§ **To do**: Whenever a line in the entries below contains "left", copy that line.

Items from a data source:
=-=-=-=-=

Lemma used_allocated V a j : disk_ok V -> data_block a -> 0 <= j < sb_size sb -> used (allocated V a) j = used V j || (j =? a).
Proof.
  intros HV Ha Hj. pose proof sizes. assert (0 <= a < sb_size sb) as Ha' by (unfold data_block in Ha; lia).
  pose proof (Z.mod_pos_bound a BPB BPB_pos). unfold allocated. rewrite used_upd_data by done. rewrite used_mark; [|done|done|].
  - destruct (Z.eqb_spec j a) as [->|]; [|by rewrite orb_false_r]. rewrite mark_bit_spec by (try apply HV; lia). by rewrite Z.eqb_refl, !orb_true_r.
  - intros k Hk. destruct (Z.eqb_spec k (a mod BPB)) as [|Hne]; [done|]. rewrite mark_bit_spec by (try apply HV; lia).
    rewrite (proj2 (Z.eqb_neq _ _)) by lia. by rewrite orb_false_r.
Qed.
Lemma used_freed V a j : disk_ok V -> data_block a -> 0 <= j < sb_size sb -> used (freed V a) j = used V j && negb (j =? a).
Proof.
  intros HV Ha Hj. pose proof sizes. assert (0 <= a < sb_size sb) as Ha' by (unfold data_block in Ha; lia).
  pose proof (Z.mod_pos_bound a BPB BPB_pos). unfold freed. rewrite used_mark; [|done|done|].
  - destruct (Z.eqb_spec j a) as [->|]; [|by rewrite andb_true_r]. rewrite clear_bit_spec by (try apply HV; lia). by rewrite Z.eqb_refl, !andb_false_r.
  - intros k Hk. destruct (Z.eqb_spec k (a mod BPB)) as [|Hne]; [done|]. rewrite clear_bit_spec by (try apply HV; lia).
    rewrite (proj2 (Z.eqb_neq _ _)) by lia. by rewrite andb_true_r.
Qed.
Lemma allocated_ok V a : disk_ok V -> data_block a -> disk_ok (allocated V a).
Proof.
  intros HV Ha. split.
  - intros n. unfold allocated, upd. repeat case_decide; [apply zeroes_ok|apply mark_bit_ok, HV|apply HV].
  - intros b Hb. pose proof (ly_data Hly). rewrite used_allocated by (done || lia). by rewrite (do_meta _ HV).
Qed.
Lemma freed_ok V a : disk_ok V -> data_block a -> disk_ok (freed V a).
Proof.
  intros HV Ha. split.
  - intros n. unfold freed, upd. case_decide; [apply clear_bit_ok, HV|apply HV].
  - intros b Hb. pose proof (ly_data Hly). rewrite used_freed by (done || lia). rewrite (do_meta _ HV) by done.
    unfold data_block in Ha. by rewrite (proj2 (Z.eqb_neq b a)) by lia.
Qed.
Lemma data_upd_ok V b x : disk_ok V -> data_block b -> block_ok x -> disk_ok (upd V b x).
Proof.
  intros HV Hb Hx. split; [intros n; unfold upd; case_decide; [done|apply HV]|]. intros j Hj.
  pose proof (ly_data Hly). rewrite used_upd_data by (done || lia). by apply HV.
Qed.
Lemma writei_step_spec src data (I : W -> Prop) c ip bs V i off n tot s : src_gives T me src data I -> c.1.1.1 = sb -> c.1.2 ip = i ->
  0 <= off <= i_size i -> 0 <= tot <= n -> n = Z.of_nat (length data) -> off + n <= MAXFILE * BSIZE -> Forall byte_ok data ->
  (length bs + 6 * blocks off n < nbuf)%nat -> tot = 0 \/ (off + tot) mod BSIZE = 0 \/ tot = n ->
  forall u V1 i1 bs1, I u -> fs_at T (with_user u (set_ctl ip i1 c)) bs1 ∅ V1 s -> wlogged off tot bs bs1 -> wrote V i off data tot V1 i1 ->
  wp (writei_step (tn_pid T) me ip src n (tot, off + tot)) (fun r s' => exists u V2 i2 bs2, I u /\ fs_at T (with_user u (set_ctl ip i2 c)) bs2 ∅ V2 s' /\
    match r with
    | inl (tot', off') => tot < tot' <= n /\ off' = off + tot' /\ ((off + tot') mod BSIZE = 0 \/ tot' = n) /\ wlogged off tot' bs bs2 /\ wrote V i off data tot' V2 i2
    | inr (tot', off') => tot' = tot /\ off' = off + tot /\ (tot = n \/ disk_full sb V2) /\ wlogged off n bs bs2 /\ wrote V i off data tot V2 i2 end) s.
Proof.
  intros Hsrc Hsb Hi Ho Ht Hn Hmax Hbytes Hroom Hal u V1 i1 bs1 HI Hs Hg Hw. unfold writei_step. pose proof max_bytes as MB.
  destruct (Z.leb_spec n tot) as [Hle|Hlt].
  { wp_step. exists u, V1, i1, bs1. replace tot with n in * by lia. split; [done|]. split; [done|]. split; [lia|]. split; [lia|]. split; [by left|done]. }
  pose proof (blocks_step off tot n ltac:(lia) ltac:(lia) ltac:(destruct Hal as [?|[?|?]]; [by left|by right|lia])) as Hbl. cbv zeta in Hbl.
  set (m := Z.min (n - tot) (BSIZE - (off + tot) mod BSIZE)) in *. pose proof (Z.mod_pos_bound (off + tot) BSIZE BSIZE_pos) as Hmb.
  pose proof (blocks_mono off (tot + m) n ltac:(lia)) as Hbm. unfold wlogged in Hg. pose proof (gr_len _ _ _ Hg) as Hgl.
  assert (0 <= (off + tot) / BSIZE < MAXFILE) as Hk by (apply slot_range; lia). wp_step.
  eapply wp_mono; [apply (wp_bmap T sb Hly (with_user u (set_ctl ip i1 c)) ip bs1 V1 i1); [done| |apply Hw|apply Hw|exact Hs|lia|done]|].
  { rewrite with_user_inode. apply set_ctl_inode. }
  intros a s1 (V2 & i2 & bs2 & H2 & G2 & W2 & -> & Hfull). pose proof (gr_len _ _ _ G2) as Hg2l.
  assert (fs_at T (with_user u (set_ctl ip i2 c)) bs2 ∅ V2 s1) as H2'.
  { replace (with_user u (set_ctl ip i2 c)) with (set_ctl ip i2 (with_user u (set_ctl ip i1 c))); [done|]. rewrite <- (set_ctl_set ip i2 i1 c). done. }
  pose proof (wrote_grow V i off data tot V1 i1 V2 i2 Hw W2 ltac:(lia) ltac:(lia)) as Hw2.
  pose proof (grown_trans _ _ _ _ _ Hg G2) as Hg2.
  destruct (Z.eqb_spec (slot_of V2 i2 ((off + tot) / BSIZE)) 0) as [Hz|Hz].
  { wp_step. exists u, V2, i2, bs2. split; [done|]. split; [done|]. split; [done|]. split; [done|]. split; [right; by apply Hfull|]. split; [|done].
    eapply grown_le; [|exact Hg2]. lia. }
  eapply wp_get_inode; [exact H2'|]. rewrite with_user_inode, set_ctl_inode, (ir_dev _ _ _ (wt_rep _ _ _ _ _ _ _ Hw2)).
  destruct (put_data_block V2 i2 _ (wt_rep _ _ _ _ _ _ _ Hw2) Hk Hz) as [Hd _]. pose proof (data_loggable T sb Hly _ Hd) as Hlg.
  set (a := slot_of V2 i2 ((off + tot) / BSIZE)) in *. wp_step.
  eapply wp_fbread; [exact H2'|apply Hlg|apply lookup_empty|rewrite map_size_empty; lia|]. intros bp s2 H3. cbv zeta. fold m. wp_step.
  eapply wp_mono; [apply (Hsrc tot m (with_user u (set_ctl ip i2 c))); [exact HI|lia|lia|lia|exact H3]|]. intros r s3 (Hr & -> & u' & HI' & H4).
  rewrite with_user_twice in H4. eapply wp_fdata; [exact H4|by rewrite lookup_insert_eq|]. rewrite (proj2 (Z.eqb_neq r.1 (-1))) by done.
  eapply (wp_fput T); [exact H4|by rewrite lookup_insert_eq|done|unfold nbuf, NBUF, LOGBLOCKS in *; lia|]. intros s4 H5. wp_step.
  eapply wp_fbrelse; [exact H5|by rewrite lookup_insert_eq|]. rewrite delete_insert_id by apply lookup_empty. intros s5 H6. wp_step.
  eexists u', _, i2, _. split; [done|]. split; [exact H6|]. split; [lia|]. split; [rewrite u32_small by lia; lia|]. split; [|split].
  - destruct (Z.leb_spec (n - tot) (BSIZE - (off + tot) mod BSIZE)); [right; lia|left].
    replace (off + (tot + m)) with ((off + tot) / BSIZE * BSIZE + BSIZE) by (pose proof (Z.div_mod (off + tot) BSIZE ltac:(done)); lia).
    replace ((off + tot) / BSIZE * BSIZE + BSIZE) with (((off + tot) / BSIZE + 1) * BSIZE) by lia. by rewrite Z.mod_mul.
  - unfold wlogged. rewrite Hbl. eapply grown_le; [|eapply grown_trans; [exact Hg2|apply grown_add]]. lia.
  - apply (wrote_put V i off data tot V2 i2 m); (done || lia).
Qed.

=-=-=-=-=

§ **Solved problem**:
  { wp_step. exists u, V1, i1, bs1. replace tot with n in * by lia. split; [done|]. split; [done|]. split; [lia|]. split; [lia|]. split; [by left|done]. }
  pose proof (blocks_step off tot n ltac:(lia) ltac:(lia) ltac:(destruct Hal as [?|[?|?]]; [by left|by right|lia])) as Hbl. cbv zeta in Hbl.
  - destruct (Z.leb_spec (n - tot) (BSIZE - (off + tot) mod BSIZE)); [right; lia|left].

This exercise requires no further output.